(Try it) Word for word, set down every line of the entries below from the line with "Lemma array_provider_traced h" to the line with "apply (traced_bind (fun V f s => if", including both, and no other line.

(Records drawn from a dataset)
-------

Section array.
Context (options : Options) (nested : forall V : Type, (Element -> V -> Result V) -> list byte -> Path -> Budget * V -> Result (Z * (Budget * V))).
Context (Hn : forall rest path, traced (fun V f s => nested V f rest path s)).

Lemma array_provider_traced h body path field a o : traced (fun V f s => array_provider options (nested V f) h body path field a o s).
Proof.
  unfold array_provider. cbv zeta. apply traced_guard.
  apply (traced_bind (fun V f s => if fid_eqb field array_id && base_attribute a then _ else if base_attribute a && structured_field field then _ else _)
    (fun x V f s => _)).
  - destruct (_ && _); [|destruct (_ && _)].
    + apply traced_pure. intros rest. apply (traced_bind (fun V f s => nested V f rest path s) (fun n V f s => Ok (extent2 n 0, s))); [apply Hn|].
      intros n. apply traced_ret.
    + apply traced_pure. intros rest. apply traced_pure. intros x. apply traced_ret.
    + apply traced_pure. intros size. apply traced_ret.
  - intros x. apply traced_guard. apply traced_pure. intros _.
    apply (traced_budget (fun b => charge_work b (x_units x)) (fun V f s => Ok (x, s))), traced_ret.
Qed.

Lemma array_visitor_traced h body path e : traced_unit (fun V f s => array_visitor f options h body path e s).
Proof.
  intros b. unfold array_visitor. cbn [fst snd]. destruct (charge_views b 1) as [b1|x|]; [|by exists [], (Err x)|by exists [], UB].
  cbn [rbind]. destruct (subspan _ _ _) as [bytes|x|]; [|by exists [], (Err x)|by exists [], UB]. cbn [rbind].
  exists [mkArrayElement (mkView (el_field e) (el_attribute e) BodyKind.values DiagnosticGroup.none bytes (o_timestamps options)) path], (Ok (tt, b1)).
  intros V f s. cbn [fold_visit]. by destruct (f _ s).
Qed.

-------

(Exercise answer)
Lemma array_provider_traced h body path field a o : traced (fun V f s => array_provider options (nested V f) h body path field a o s).
Proof.
  unfold array_provider. cbv zeta. apply traced_guard.
  apply (traced_bind (fun V f s => if fid_eqb field array_id && base_attribute a then _ else if base_attribute a && structured_field field then _ else _)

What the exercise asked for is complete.